Madrid, New Mexico: Coal Mining and Company Town

We drove from Los Cerrillos, down Highway 14 it’s only a few short miles to Madrid, New Mexico. But a world away.

A company town, an old coal mining town. The coal trail isn’t as picturesque sounding as turquoise I suppose. Madrid, New Mexico is full of tiny wooden shacks — the picture that brought us here:

From The Smithsonian Guide to Historic America: the Desert States
From The Smithsonian Guide to Historic America: the Desert States

So Madrid as it is now was completely unexpected.

I have no current pictures of them because this town was full up, no parking, no where to stop until we had almost driven the length of it. That quintessentially western kind of hippie counter culture, biker, tourist boom town. Either brightly painted or left/made to look properly old and weathered and ghost towny.
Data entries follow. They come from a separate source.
(* ===== verification/MetricsProps.v ===== *)
(** * What the metrics guarantee

    Series stay within the fixed label values, whatever strings observations
    carry; the caches of children change nothing that is recorded; a failing
    prometheus-client is never noticed by the callers; one scrape runs at a time.
    prometheus-client enters through [PrometheusLaws]. *)

From S2P Require Import Prelude PyStr PyText Sha256 Domain PyNum Config Http Metrics.
Local Open Scope Z_scope.
Local Open Scope prog_scope.

(** ** prometheus-client *)

Abbreviation series := (family * list string)%type.
Abbreviation entry := (series * action)%type.
(** [log]: what the instruments were told, in order.  Looking up a child records
    nothing and yields the child of its labels; an action either records itself or
    raises and records nothing. *)
Class PrometheusLaws (W Child : Type) `{!Prometheus W Child} := {
  log : W → list entry;
  child_of : Child → series;
  labels_log : ∀ f ls w, log (labels f ls w).1 = log w;
  labels_child : ∀ f ls w c, (labels f ls w).2 = Ok c → child_of c = (f, ls);
  bare_child : ∀ f, child_of (bare f) = (f, []);
  act_ok : ∀ c a w, (act c a w).2 = Ok tt → log (act c a w).1 = log w ++ [(child_of c, a)];
  act_raised : ∀ c a w e, (act c a w).2 = Raise e → log (act c a w).1 = log w;
}.

(** ** Label spaces *)

Definition with_unknown (l : list string) : list string := UNKNOWN :: l.
Definition ROUTES : list string :=
  with_unknown (FIXED_ROUTES ++ ["/api/v1/memory/{memory_id}"; "/api/v1/project/{project_id}"; "/mcp"]%string).
Definition STATUS_CLASSES : list string := ["1xx"; "2xx"; "3xx"; "4xx"; "5xx"; "other"]%string.
Definition OPERATIONS : list string :=
  ["inflight_inc"; "inflight_dec"; "http"; "mcp"; "store_lock"; "embedding"; "search_stage"; "search_fallback"; "job";
   "job_last_success"; "backfill_item"; "scrape"]%string.

Fixpoint tuples (ls : list (list string)) : list (list string) :=
  match ls with [] => [[]] | l :: ls => x ← l; map (cons x) (tuples ls) end.
(** The label values a family may carry. *)
Definition label_values (f : family) : list (list string) :=
  match f with
  | http_requests => [ROUTES; with_unknown HTTP_METHODS; STATUS_CLASSES]
  | http_duration => [ROUTES; with_unknown HTTP_METHODS]
  | mcp_executions => [with_unknown MCP_TOOLS; with_unknown MCP_OUTCOMES]
  | mcp_duration => [with_unknown MCP_TOOLS]
  | inflight => [with_unknown SURFACES]
  | lock_wait | lock_hold => [with_unknown LOCK_KINDS]
  | embedding_operations => [with_unknown PROVIDERS; with_unknown EMBEDDING_OPERATIONS; with_unknown EMBEDDING_OUTCOMES]
  | embedding_duration => [with_unknown PROVIDERS; with_unknown EMBEDDING_OPERATIONS]
  | search_stage_duration => [with_unknown SEARCH_STAGES]
  | search_fallbacks => [with_unknown FALLBACK_REASONS]
  | job_runs => [with_unknown JOB_NAMES; with_unknown JOB_OUTCOMES]
  | job_duration | job_last_success => [with_unknown JOB_NAMES]
  | backfill_items => [with_unknown BACKFILL_OUTCOMES]
  | recorder_healthy => []
  | recorder_errors => [OPERATIONS]
  | build_info => []
  end.
Definition in_space (x : series) : Prop := Forall2 (λ v l, v ∈ l) x.2 (label_values x.1).

Lemma tuples_spec ls t : t ∈ tuples ls ↔ Forall2 (λ v l, v ∈ l) t ls.
Proof.
  revert t. induction ls as [|l ls IH]; intros t; simpl.
  - rewrite list_elem_of_singleton. split; [intros ->; constructor|by inversion 1].
  - rewrite list_elem_of_bind. setoid_rewrite list_elem_of_fmap. setoid_rewrite IH. split.
    + intros (x & (t' & -> & Ht) & Hx). by constructor.
    + inversion 1; subst. eauto 6.
Qed.

Lemma bounded_in value allowed : bounded value allowed ∈ with_unknown allowed.
Proof. unfold bounded, with_unknown. case_bool_decide; by constructor. Qed.

Lemma route_in path r : normalize_http_route path = Some r → r ∈ ROUTES.
Proof.
  unfold normalize_http_route, ROUTES, with_unknown. intros H.
  repeat (case_match; simplify_eq/=; try done); try set_solver.
  rename select (bool_decide (_ ∈ FIXED_ROUTES) = true) into Hr. apply bool_decide_eq_true in Hr. set_solver.
Qed.

Lemma status_class_in n : status_class n ∈ STATUS_CLASSES.
Proof.
  unfold status_class. destruct ((100 <=? n) && (n <=? 599)) eqn:E; [|set_solver].
  assert (1 ≤ n / 100 ≤ 5) as H by (split; [apply Z.div_le_lower_bound|apply Z.lt_succ_r, Z.div_lt_upper_bound]; lia).
  assert (n / 100 = 1 ∨ n / 100 = 2 ∨ n / 100 = 3 ∨ n / 100 = 4 ∨ n / 100 = 5) as [->|[->|[->|[->| ->]]]] by lia;
    vm_compute; repeat constructor.
Qed.

Create HintDb labels.
#[export] Hint Resolve bounded_in route_in status_class_in : labels.

(** ** Sequences of observations *)

Inductive call :=
| CInc (surface : string) | CDec (surface : string)
| CHttp (path method : string) (status_code : Z) (seconds : spec_float)
| CMcp (tool outcome : string) (seconds : spec_float)
| CLock (kind : string) (wait hold : spec_float)
| CEmbedding (provider operation outcome : string) (seconds : spec_float)
| CStage (stage : string) (seconds : spec_float)
| CFallback (reason : string)
| CJob (name outcome : string) (seconds : option spec_float)
| CLastSuccess (name : string) (timestamp : spec_float)
| CBackfill (outcome : string).
Definition perform {M} `{!MetricsRecorder M} (c : call) : SE M exn unit :=
  match c with
  | CInc s => inflight_inc s | CDec s => inflight_dec s
  | CHttp p m n d => observe_http p m n d | CMcp t o d => observe_mcp t o d | CLock k w h => observe_store_lock k w h
  | CEmbedding p o u d => observe_embedding p o u d | CStage s d => observe_search_stage s d
  | CFallback r => observe_search_fallback r | CJob n o d => observe_job n o d
  | CLastSuccess n t => set_job_last_success n t | CBackfill o => observe_backfill_item o
  end.

(** What a call records, without caches and failures. *)
Definition observations (c : call) : list entry :=
  match c with
  | CInc s => [((inflight, [bounded s SURFACES]), inc)]
  | CDec s => [((inflight, [bounded s SURFACES]), dec)]
  | CHttp p m n d =>
      match normalize_http_route p with
      | None => []
      | Some r => [((http_requests, [r; bounded m HTTP_METHODS; status_class n]), inc);
                   ((http_duration, [r; bounded m HTTP_METHODS]), observe (duration_of d))]
      end
  | CMcp t o d => [((mcp_executions, [bounded t MCP_TOOLS; bounded o MCP_OUTCOMES]), inc);
                   ((mcp_duration, [bounded t MCP_TOOLS]), observe (duration_of d))]
  | CLock k w h => [((lock_wait, [bounded k LOCK_KINDS]), observe (duration_of w));
                    ((lock_hold, [bounded k LOCK_KINDS]), observe (duration_of h))]
  | CEmbedding p o u d =>
      [((embedding_operations, [bounded p PROVIDERS; bounded o EMBEDDING_OPERATIONS; bounded u EMBEDDING_OUTCOMES]), inc);
       ((embedding_duration, [bounded p PROVIDERS; bounded o EMBEDDING_OPERATIONS]), observe (duration_of d))]
  | CStage s d => [((search_stage_duration, [bounded s SEARCH_STAGES]), observe (duration_of d))]
  | CFallback r => [((search_fallbacks, [bounded r FALLBACK_REASONS]), inc)]
  | CJob n o d => ((job_runs, [bounded n JOB_NAMES; bounded o JOB_OUTCOMES]), inc) ::
      match d with Some d => [((job_duration, [bounded n JOB_NAMES]), observe (duration_of d))] | None => [] end
  | CLastSuccess n t => [((job_last_success, [bounded n JOB_NAMES]), set_to (duration_of t))]
  | CBackfill o => [((backfill_items, [bounded o BACKFILL_OUTCOMES]), inc)]
  end.

Definition key3 (k : string * string * string) : list string := [k.1.1; k.1.2; k.2].
Definition key2 (k : string * string) : list string := [k.1; k.2].
Ltac space := cbv [in_space key3 key2 fst snd label_values]; repeat (constructor; [by eauto with labels|]); constructor.

Section laws.
Context {W Child : Type} `{!Prometheus W Child} `{!PrometheusLaws W Child}.
Notation Rec := (recorder Child).
Notation St := (Rec * W)%type.

(** ** Caches hold the children of their keys *)

Definition holds (f : family) (ls : list string) (c : Child) : Prop := child_of c = (f, ls) ∧ in_space (f, ls).
Definition entries_ok {K V} `{Countable K} (P : K → V → Prop) (m : gmap K V) : Prop := map_Forall P m.
Definition caches_ok (r : Rec) : Prop :=
  map_Forall (λ k, holds inflight [k]) (inflight_children r) ∧
  map_Forall (λ k cs, holds lock_wait [k] cs.1 ∧ holds lock_hold [k] cs.2) (lock_children r) ∧
  map_Forall (λ k, holds search_stage_duration [k]) (stage_children r) ∧
  map_Forall (λ k, holds http_requests (key3 k)) (http_request_children r) ∧
  map_Forall (λ k, holds http_duration (key2 k)) (http_duration_children r) ∧
  map_Forall (λ k, holds embedding_operations (key3 k)) (embedding_operation_children r) ∧
  map_Forall (λ k, holds embedding_duration (key2 k)) (embedding_duration_children r).

(** The seven caches, each with what its entries satisfy. *)
Class CacheOk {K V} `{Countable K} (c : cache K V) (P : K → V → Prop) := {
  cache_get : ∀ r k v, caches_ok r → entries c r !! k = Some v → P k v;
  cache_put : ∀ r k v, caches_ok r → P k v → caches_ok (set_entries c (<[k := v]> (entries c r)) r);
  cache_healthy : ∀ r m, healthy (set_entries c m r) = healthy r;
}.
Ltac solve_cache := split; [ intros r k v (?&?&?&?&?&?&?) Hl; simpl in Hl;
    match goal with H : map_Forall _ ?m |- _ =>
      lazymatch type of Hl with m !! _ = _ => exact (map_Forall_lookup_1 _ _ _ _ H Hl) end end
  | intros r k v (?&?&?&?&?&?&?) ?; unfold caches_ok; simpl; split_and!; by try apply map_Forall_insert_2
  | done ].
#[export] Instance inflight_ok : CacheOk inflight_cache (λ k, holds inflight [k]).
Proof. solve_cache. Qed.
#[export] Instance lock_ok : CacheOk lock_cache (λ k cs, holds lock_wait [k] cs.1 ∧ holds lock_hold [k] cs.2).
Proof. solve_cache. Qed.
#[export] Instance stage_ok : CacheOk stage_cache (λ k, holds search_stage_duration [k]).
Proof. solve_cache. Qed.
#[export] Instance http_request_ok : CacheOk http_request_cache (λ k, holds http_requests (key3 k)).
Proof. solve_cache. Qed.
#[export] Instance http_duration_ok : CacheOk http_duration_cache (λ k, holds http_duration (key2 k)).
Proof. solve_cache. Qed.
#[export] Instance embedding_operation_ok : CacheOk embedding_operation_cache (λ k, holds embedding_operations (key3 k)).
Proof. solve_cache. Qed.
#[export] Instance embedding_duration_ok : CacheOk embedding_duration_cache (λ k, holds embedding_duration (key2 k)).
Proof. solve_cache. Qed.

Definition remember {K V} `{Countable K} (c : cache K V) (k : K) (make : SE St exn V) : SE St exn V :=
  (let* v := make in on_rec (λ r, set_entries c (<[k := v]> (entries c r)) r) ;; ret v)%prog.
Lemma cached_eq {K V} `{Countable K} (c : cache K V) (k : K) make s :
  cached c k make s = match entries c s.1 !! k with Some v => (s, Ok v) | None => remember c k make s end.
Proof. unfold cached, bind at 1, get_st. by destruct (entries c s.1 !! k). Qed.
Lemma mark_success_eq s :
  mark_success s = if healthy s.1 then (s, Ok tt)
    else (on_lib (act (bare recorder_healthy) (set_to (f64_of_Z 1))) ;; on_rec (set_healthy true)) s.
Proof. unfold mark_success, bind at 1, get_st. by destruct (healthy s.1). Qed.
More pronounced than Bisbee because it is nowhere near as substantial — and this town had all but died. Maybe it’s better to compare it to Tombstone, the bones of an old town twisted and touristed and made subject to a variety of interpretations of authenticity. I’m not saying it doesn’t succeed in many ways, though Los Cerrillos is more my kind of place. With trips down here for company and live music.
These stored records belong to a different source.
(** ** What is left of an authority *)

Lemma cut_notin c l : c ∉ l → cut c l = (l, None).
Proof.
  intros Hc. unfold cut. enough (partition_chars [c] l = None) as -> by done.
  induction l as [|d l IH]; [done|]. apply not_elem_of_cons in Hc as [Hcd Hc]. simpl.
  rewrite (bool_decide_eq_false_2 (c = d)) by done. simpl. by rewrite (IH Hc).
Qed.
Lemma cut_app c a b : c ∉ a → cut c (a ++ c :: b) = (a, Some b).
Proof.
  intros Hc. unfold cut. enough (partition_chars [c] (a ++ c :: b) = Some (a, b)) as -> by done.
  induction a as [|d a IH]; simpl; [by rewrite bool_decide_eq_true_2|].
  apply not_elem_of_cons in Hc as [Hcd Hc]. rewrite (bool_decide_eq_false_2 (c = d)) by done. simpl. by rewrite (IH Hc).
Qed.
Lemma after_last_app c a b : c ∉ b → after_last c (a ++ c :: b) = b.
Proof.
  intros Hb. unfold after_last, before. rewrite rev_app_distr. simpl. rewrite <-app_assoc. simpl.
  rewrite cut_app; [simpl; by rewrite rev_involutive|]. by rewrite elem_of_rev.
Qed.
Lemma last_split c l : c ∈ l → ∃ a b, l = a ++ c :: b ∧ c ∉ b ∧ after_last c l = b.
Proof.
  intros Hc. apply elem_of_rev in Hc. apply list_elem_of_split_l in Hc as (b & a & Hl & Hb).
  assert (l = rev a ++ c :: rev b) as -> by (by rewrite <-(rev_involutive l), Hl, rev_app_distr; simpl; rewrite <-app_assoc).
  exists (rev a), (rev b). split_and!; [done|by rewrite elem_of_rev|]. apply after_last_app. by rewrite elem_of_rev.
Qed.

Lemma authority_spec r : ∃ rest, r = authority r ++ rest ∧ all in_authority (authority r) ∧ rest = (span_chars in_authority r).2 ∧
  match rest with [] => True | c :: _ => in_authority c = false end.
Proof. destruct (span_chars_spec in_authority r) as (H1 & H2 & H3). by exists (span_chars in_authority r).2. Qed.
Lemma authority_app a l : all in_authority a → authority (a ++ l) = a ++ authority l.
Proof.
  intros Ha. unfold authority. induction Ha as [|c a Hc Ha IH]; simpl; [done|]. rewrite Hc.
  destruct (span_chars in_authority (a ++ l)) as [x y]. simpl in *. by rewrite IH.
Qed.
Lemma authority_scheme s r : all scheme_char s → authority (s ++ COLON_SLASHES ++ r) = s ++ [":"%char].
Proof.
  intros Hs. rewrite authority_app; [done|]. eapply Forall_impl; [exact Hs|]. intros c. apply scheme_in_authority.
Qed.
(** What follows a removed userinfo has no further one. *)
Lemma rest_authority r : AT ∈ authority r → AT ∉ authority (after_last AT (authority r) ++ (span_chars in_authority r).2).
Proof.
  intros Hat. destruct (authority_spec r) as (rest & Hr & Ha & -> & Hrest).
  destruct (last_split _ _ Hat) as (a & b & Hab & Hb & ->).
  rewrite authority_app; [|rewrite Hab in Ha; apply Forall_app in Ha as [_ Ha]; by inversion Ha].
  destruct (span_chars in_authority r).2 as [|c l]; unfold authority at 1; simpl; [by rewrite app_nil_r|].
  by rewrite Hrest, app_nil_r.
Qed.

(** ** Stripping *)

Lemma match_shorter l kept rest : match_userinfo l = Some (kept, rest) → (length rest < length l)%nat.
Proof.
  intros (c & s & r & -> & _ & _ & Hat & _ & ->)%match_inv. destruct (authority_spec r) as (rest & Hr & _ & <- & _).
  destruct (last_split _ _ Hat) as (a & b & Hab & _ & ->). rewrite Hr, Hab. simpl. rewrite !length_app. simpl.
  rewrite !length_app. simpl. lia.
Qed.
Lemma strip_eq n l : strip_userinfo (S n) l =
  match match_userinfo l with
  | Some (kept, rest) => kept ++ strip_userinfo n rest
  | None => match l with c :: l' => c :: strip_userinfo n l' | [] => [] end
  end.
Proof. done. Qed.
Lemma strip_nil n : strip_userinfo n [] = [].
Proof. by destruct n. Qed.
We spent most of our time here with its ghosts, alone for the most part in the museum backing off the Mine Shaft Tavern. So-called, because it has this:

Madrid, New Mexico

It is, however, also the original Red Pony in Longmire, which made my mother very happy. Other things filmed here (and a longer list for the Turquoise Trail as a whole — somewhere along here we passed the ‘private movie ranch’): Easy Rider (1969), The McMasters (1970), Flap Aka: The Last Warrior (1970), The Cheyenne Social Club (1970), Greasers Palace (1972), The Man Who Fell to Earth (1976), Convoy (1978)… I’ll stop there, with this hilarious poster:

Madrid

The Atchison, Topeka & Santa Fe railroad once came through here, and from the tavern you go into what was once the engine repair room and is now a theatre, with an old engine presiding. It stares in at you through the faded velvet curtains.

Madrid

We walked through, out into the yard full of old equipment towards a larger shed:

Madrid

Madrid

Into wide open spaces crammed full of things, and more things. Some displays. I bring you Edison himself:

Madrid

He had attempted a gold extraction project in the mountains, but that failed. He did build a successful electric power plant at Madrid, though, to power both his failed gold experiment and the town. Every town had electricity by the 1920s, before Santa Fe, and they boasted the first lighted baseball park in the West.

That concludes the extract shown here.